You asked me why I’d wanted to do it a third time anyway. I told you that I got excited when you put your hair up and started making lunch. You were naked, but you put a red apron on while you stirred some meatballs into a pan of sauce. There was a large pot with spaghetti boiling, and the steam surrounded you like a magic trick. The truth was that you simply looked different. In fact, you looked kind of like the new girl at work. The one I haven’t worked up the nerve to talk to. The one with the expensive-looking wedding ring. The lesbian girl at work said that she also had pierced nipples. She had seen her at her health club, in the showers.

I started imagining that I was the lesbian and you were the nipple-pierced woman. I had you pressed against the wall, steam floating by. I was a butch, with a rubber cock that never gave up and never got soft. I stared at your nipples and pierced them in my mind. You said, “Hey. Don’t fuck me like I’m just some
body
.”

The meat and sauce burned in the pan. You started scraping it all out when we were done. I told you that it was just the bottom that was burned. Everything else was fine. Everything else was actually great. I ate a whole plateful, trying to prove myself to you.

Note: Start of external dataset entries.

(* ===== verification/GoNet.v ===== *)
(** * GoNet: IP addresses and networks of the Go standard library

    [net.ParseIP], [net.ParseCIDR], [IP.To4], [IP.Mask], [IPNet.Contains] and
    [IP.String] for IPv4, on addresses as lists of byte values (4 or 16 of
    them), as package [net] and [net/netip] document them. *)

From S2P Require Export GoStr.

Local Open Scope string_scope.
Local Open Scope list_scope.
Local Open Scope Z_scope.

(** A [net.IP]: 4 or 16 bytes. *)
Abbreviation IP := (list Z).

Definition v4InV6Prefix : IP := [0; 0; 0; 0; 0; 0; 0; 0; 0; 0; 255; 255].

(** ** Parsing *)

Definition digit_val (c : ascii) : Z := Z.of_N (byte_val c) - 48.

(** One decimal field of a dotted quad: 1 to 3 digits, no leading zero, at most
    255. *)
Definition parse_octet (s : string) : option Z :=
  match s with
  | "" => None
  | String c rest =>
      if str_forallb is_digit s && negb (Ascii.eqb c "0" && negb (String.eqb rest "")) then
        n ← parse_digits s;
        if (Z.of_N n <=? 255) then Some (Z.of_N n) else None
      else None
  end.

Definition parseIPv4 (s : string) : option IP :=
  match split_byte "." s with
  | [a; b; c; d] =>
      a' ← parse_octet a; b' ← parse_octet b; c' ← parse_octet c; d' ← parse_octet d;
      Some [a'; b'; c'; d']
  | _ => None
  end.

Definition hex_val (c : ascii) : option Z :=
  if is_digit c then Some (digit_val c)
  else if in_range 97 102 c then Some (Z.of_N (byte_val c) - 87)
  else if in_range 65 70 c then Some (Z.of_N (byte_val c) - 55)
  else None.

(** The leading hexadecimal digits: how many, their value, the rest. *)
Fixpoint hex_run (s : string) (off acc : Z) : Z * Z * string :=
  match s with
  | String c s' =>
      match hex_val c with
      | Some d => hex_run s' (off + 1) (acc * 16 + d)
      | None => (off, acc, s)
      end
  | "" => (off, acc, "")
  end.

(** The groups of an IPv6 address after an optional leading [::]; [ip] are the
    bytes read so far and [ell] the position of the ellipsis. *)
Fixpoint parse_groups (fuel : nat) (s : string) (ip : IP) (ell : option nat)
    : option (IP * option nat) :=
  match fuel with
  | O => if String.eqb s "" then Some (ip, ell) else None
  | S n =>
      let '(off, acc, rest) := hex_run s 0 0 in
      if (off =? 0) || (4 <? off) then None else
      match rest with
      | String "." _ =>
          if (match ell with None => negb (length ip =? 12)%nat | Some _ => false end)
             || (12 <? length ip)%nat then None
          else q ← parseIPv4 s; Some (ip ++ q, ell)
      | "" => Some (ip ++ [acc / 256; acc mod 256], ell)
      | String ":" rest' =>
          let ip' := ip ++ [acc / 256; acc mod 256] in
          match rest' with
          | "" => None
          | String ":" rest'' =>
              match ell with
              | Some _ => None
              | None =>
                  if String.eqb rest'' "" then Some (ip', Some (length ip'))
                  else parse_groups n rest'' ip' (Some (length ip'))
              end
          | _ => parse_groups n rest' ip' ell
          end
      | _ => None
      end
  end.

Definition expand (r : IP * option nat) : option IP :=
  let '(ip, ell) := r in
  if (length ip <? 16)%nat then
    e ← ell; Some (take e ip ++ replicate (16 - length ip) 0 ++ drop e ip)
  else match ell with Some _ => None | None => Some ip end.

Definition parseIPv6 (s : string) : option IP :=
  match CutPrefix "::" s with
  | Some "" => Some (replicate 16 0)
  | Some r => parse_groups 8 r [] (Some 0%nat) ≫= expand
  | None => parse_groups 8 s [] None ≫= expand
  end.

(** [net.ParseIP]: the 16-byte form of an address without a zone. *)
Definition ParseIP (s : string) : option IP :=
  if str_has "%" s then None
  else if str_has ":" (before_byte (Ascii.eqb ".") s) then parseIPv6 s
  else if str_has "." s then (λ q, v4InV6Prefix ++ q) <$> parseIPv4 s
  else None.

Definition To4 (ip : IP) : option IP :=
  if (length ip =? 4)%nat then Some ip
  else if (length ip =? 16)%nat && bool_decide (take 12 ip = v4InV6Prefix) then Some (drop 12 ip)
  else None.

(** ** Networks *)

Record IPNet := { net_ip : IP; net_mask : IP }.

(** [net.CIDRMask(ones, 8 * len)] *)
Definition CIDRMask (ones : Z) (len : nat) : IP :=
  (λ i, 256 - 2 ^ (8 - Z.max 0 (Z.min 8 (ones - 8 * Z.of_nat i)))) <$> seq 0 len.

Definition mask_bytes (ip mask : IP) : IP := zip_with Z.land ip mask.

(** [net.ParseCIDR] (the network; [None] is an error). *)
Definition ParseCIDR (s : string) : option IPNet :=
  '(addr, bits) ← Cut s "/";
  ip ← ParseIP addr;
  n ← (if str_forallb is_digit bits then Z.of_N <$> parse_digits bits else None);
  let v4 := negb (str_has ":" addr) in
  if n <=? (if v4 then 32 else 128) then
    let ip' := if v4 then drop 12 ip else ip in
    let m := CIDRMask n (length ip') in
    Some {| net_ip := mask_bytes ip' m; net_mask := m |}
  else None.

(** [IPNet.Contains] *)
Definition net_contains (n : IPNet) (ip : IP) : bool :=
  let nn := default (net_ip n) (To4 (net_ip n)) in
  let m := if (length (net_mask n) =? 16)%nat && (length nn =? 4)%nat
           then drop 12 (net_mask n) else net_mask n in
  let ip := default ip (To4 ip) in
  (length ip =? length nn)%nat && bool_decide (mask_bytes nn m = mask_bytes ip m).

(** [IP.String] of a 4-byte address. *)
Definition ip4_string (ip : IP) : string := Join "." (Itoa <$> ip).

(** ** Facts *)

Example parse_v4 : ParseIP "198.18.0.1" = Some (v4InV6Prefix ++ [198; 18; 0; 1]).
Proof. vm_compute. reflexivity. Qed.
Example parse_v4_bad : (ParseIP "010.0.0.1", ParseIP "1.2.3", ParseIP "1.2.3.256", ParseIP "link#14")
  = (None, None, None, None).
Proof. vm_compute. reflexivity. Qed.
Example parse_v6 : ParseIP "fdfe:dcba:9876::1"
  = Some [253; 254; 220; 186; 152; 118; 0; 0; 0; 0; 0; 0; 0; 0; 0; 1].
Proof. vm_compute. reflexivity. Qed.
Example parse_v6_mapped : ParseIP "::ffff:10.0.0.1" ≫= To4 = Some [10; 0; 0; 1].
Proof. vm_compute. reflexivity. Qed.
Example parse_cidr : ParseCIDR "100.64.1.7/10" =
  Some {| net_ip := [100; 64; 0; 0]; net_mask := [255; 192; 0; 0] |}.
Proof. vm_compute. reflexivity. Qed.
Example contains_cgnat :
  (λ n, (net_contains n (v4InV6Prefix ++ [100; 100; 0; 1]), net_contains n [100; 128; 0; 1]))
    <$> ParseCIDR "100.64.0.0/10" = Some (true, false).
Proof. vm_compute. reflexivity. Qed.

(** ** Dotted quads *)

Definition byte_range (z : Z) : Prop := 0 <= z <= 255.

Lemma split_byte_app c a b :
  str_forallb (λ d, negb (Ascii.eqb c d)) a = true → split_byte c (a +:+ String c b) = a :: split_byte c b.
Proof.
  induction a as [|d a IH]; intros Ha.
  - change ("" +:+ String c b)%string with (String c b). cbn [split_byte]. by rewrite Ascii.eqb_refl.
  - cbn [str_forallb] in Ha. apply andb_true_iff in Ha as [Hd%negb_true_iff Ha].
    change (String d a +:+ String c b)%string with (String d (a +:+ String c b)). cbn [split_byte].
    by rewrite Hd, IH.
Qed.

Lemma split_byte_none c a : str_forallb (λ d, negb (Ascii.eqb c d)) a = true → split_byte c a = [a].
Proof.
  induction a as [|d a IH]; [done|]. cbn [str_forallb split_byte].
  intros [Hd%negb_true_iff Ha]%andb_true_iff. by rewrite Hd, IH.
Qed.

Lemma no_dot_Itoa z : str_forallb (λ d, negb (Ascii.eqb "." d)) (Itoa z) = true.
Proof.
  apply Itoa_bytes; [|done]. intros c Hc. apply negb_true_iff, Ascii.eqb_neq. by intros <-.
Qed.

Lemma parse_octet_Itoa z : byte_range z → parse_octet (Itoa z) = Some z.
Proof.
  intros Hz. assert (forallb (λ n, bool_decide (parse_octet (Itoa (Z.of_nat n)) = Some (Z.of_nat n))) (seq 0 256) = true)
    as Hall by (vm_compute; reflexivity).
  rewrite forallb_forall in Hall. specialize (Hall (Z.to_nat z)). rewrite in_seq in Hall.
  unfold byte_range in Hz. rewrite Z2Nat.id in Hall by lia.
  apply bool_decide_eq_true in Hall; [done|lia].
Qed.

Lemma parse_ip4_string l :
  length l = 4%nat → Forall byte_range l → parseIPv4 (ip4_string l) = Some l.
Proof.
  intros Hl Hb. destruct l as [|a [|b [|c [|d [|]]]]]; try done.
  apply Forall_cons in Hb as [Ha Hb]. apply Forall_cons in Hb as [Hb Hc].
  apply Forall_cons in Hc as [Hc Hd]. apply Forall_cons in Hd as [Hd _].
  unfold parseIPv4, ip4_string. cbn [fmap list_fmap].
  change (split_byte "." (Join "." [Itoa a; Itoa b; Itoa c; Itoa d]))
    with (split_byte "." (Itoa a +:+ String "." (Itoa b +:+ String "." (Itoa c +:+ String "." (Itoa d))))).
  do 3 (rewrite split_byte_app by apply no_dot_Itoa). rewrite split_byte_none by apply no_dot_Itoa.
  by rewrite !parse_octet_Itoa.
Qed.

Lemma parse_octet_range s z : parse_octet s = Some z → byte_range z.
Proof.
  unfold parse_octet, byte_range. destruct s as [|c r]; [done|]. case_match; [|done].
  destruct (parse_digits _) as [n|]; simpl; [|done]. case_match; [|done]. intros [= <-]. propify. lia.
Qed.

Lemma parseIPv4_range s l : parseIPv4 s = Some l → length l = 4%nat ∧ Forall byte_range l.
Proof.
  unfold parseIPv4. destruct (split_byte _ _) as [|a [|b [|c [|d [|]]]]]; try done.
  destruct (parse_octet a) eqn:Ha, (parse_octet b) eqn:Hb, (parse_octet c) eqn:Hc, (parse_octet d) eqn:Hd;
    simpl; try done. intros [= <-]. split; [done|]. repeat constructor; by eapply parse_octet_range.
Qed.

Lemma land_range a m : byte_range a → 0 <= m → byte_range (Z.land a m).
Proof.
  unfold byte_range. intros Ha Hm.
  assert (Z.land a m = Z.land a m `mod` 2 ^ 8) as ->; [|pose proof (Z.mod_pos_bound (Z.land a m) (2 ^ 8)); lia].
  rewrite <- Z.land_ones, <- Z.land_assoc, (Z.land_comm m), Z.land_assoc, Z.land_ones by lia.
  by rewrite (Z.mod_small a) by lia.
Qed.

Lemma CIDRMask_length n k : length (CIDRMask n k) = k.
Proof. unfold CIDRMask. by rewrite length_fmap, length_seq. Qed.

Lemma CIDRMask_range n k : Forall byte_range (CIDRMask n k).
Proof.
  unfold CIDRMask. apply Forall_fmap, Forall_forall. intros i _. unfold compose, byte_range.
  set (e := 8 - _). assert (0 <= e <= 8) by lia.
  pose proof (Z.pow_le_mono_r 2 e 8) as Hle. pose proof (Z.pow_pos_nonneg 2 e). lia.
Qed.

Lemma mask_bytes_range ip m :
  Forall byte_range ip → Forall byte_range m → Forall byte_range (mask_bytes ip m).
Proof.
  intros Hip. revert m. induction Hip as [|a ip Ha _ IH]; intros m Hm; [constructor|].
  destruct Hm as [|b m Hb Hm]; [constructor|]. constructor; [apply land_range; [done|unfold byte_range in Hb; lia]|by apply IH].
Qed.

Lemma mask_bytes_idemp ip m : mask_bytes (mask_bytes ip m) m = mask_bytes ip m.
Proof.
  revert m. induction ip as [|a ip IH]; intros [|b m]; [done..|]. unfold mask_bytes in *. cbn [zip_with].
  by rewrite IH, <- Z.land_assoc, Z.land_diag.
Qed.

(** A text without a colon parses to the 16-byte form of a dotted quad. *)
Lemma ParseIP_no_colon s :
  str_has ":" s = false → str_has "%" s = false →
  ParseIP s = (λ q, v4InV6Prefix ++ q) <$> parseIPv4 s.
Proof.
  intros Hc Hp. unfold ParseIP. rewrite Hp.
  assert (str_has ":" (before_byte (Ascii.eqb ".") s) = false) as ->.
  { clear Hp. induction s as [|d s IH]; [done|]. unfold str_has in *. cbn [str_forallb before_byte] in *.
    rewrite negb_false_iff, andb_true_iff in Hc. destruct Hc as [Hd Hc].
    destruct (Ascii.eqb "." d); [done|]. cbn [str_forallb]. rewrite Hd. apply IH. by rewrite negb_false_iff. }
  destruct (str_has "." s) eqn:Hd; [done|].
  unfold parseIPv4. rewrite split_byte_none; [done|].
  clear -Hd. unfold str_has in Hd. rewrite negb_false_iff in Hd. exact Hd.
Qed.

Sometimes I would start to say something and you’d cut me off, or we’d be with a bunch of friends and they would all be talking over me. I’m very soft-spoken, so this happens a lot. I say a couple of words, and then my voice is buried. I wonder if anyone ever hears me. Sometimes, even when we were somewhere quiet, I would say half of a sentence and stop, just to see if you were paying attention. “What were you saying?” I hoped you’d ask.

But maybe you thought muttering half sentences was how I spoke—my own personal pattern of speech. Or maybe you didn’t need many clues to what I was thinking.

Sometimes, when these thoughts were running through my brain, you’d be saying something to me but I wouldn’t be listening.


If we were arguing about something and I was wrong, I would eventually admit it. And if you were wrong, you would usually surrender too. But if we were both wrong, it would go on forever, because neither of us wanted to be the first to give in. I couldn’t think of any sentences for my mouth, just small, failing statements that squatted between parentheses in my brain. They’d never stand up straight and move forward. We gave each other the silent treatment until something indefinable cracked between us. Something larger than language.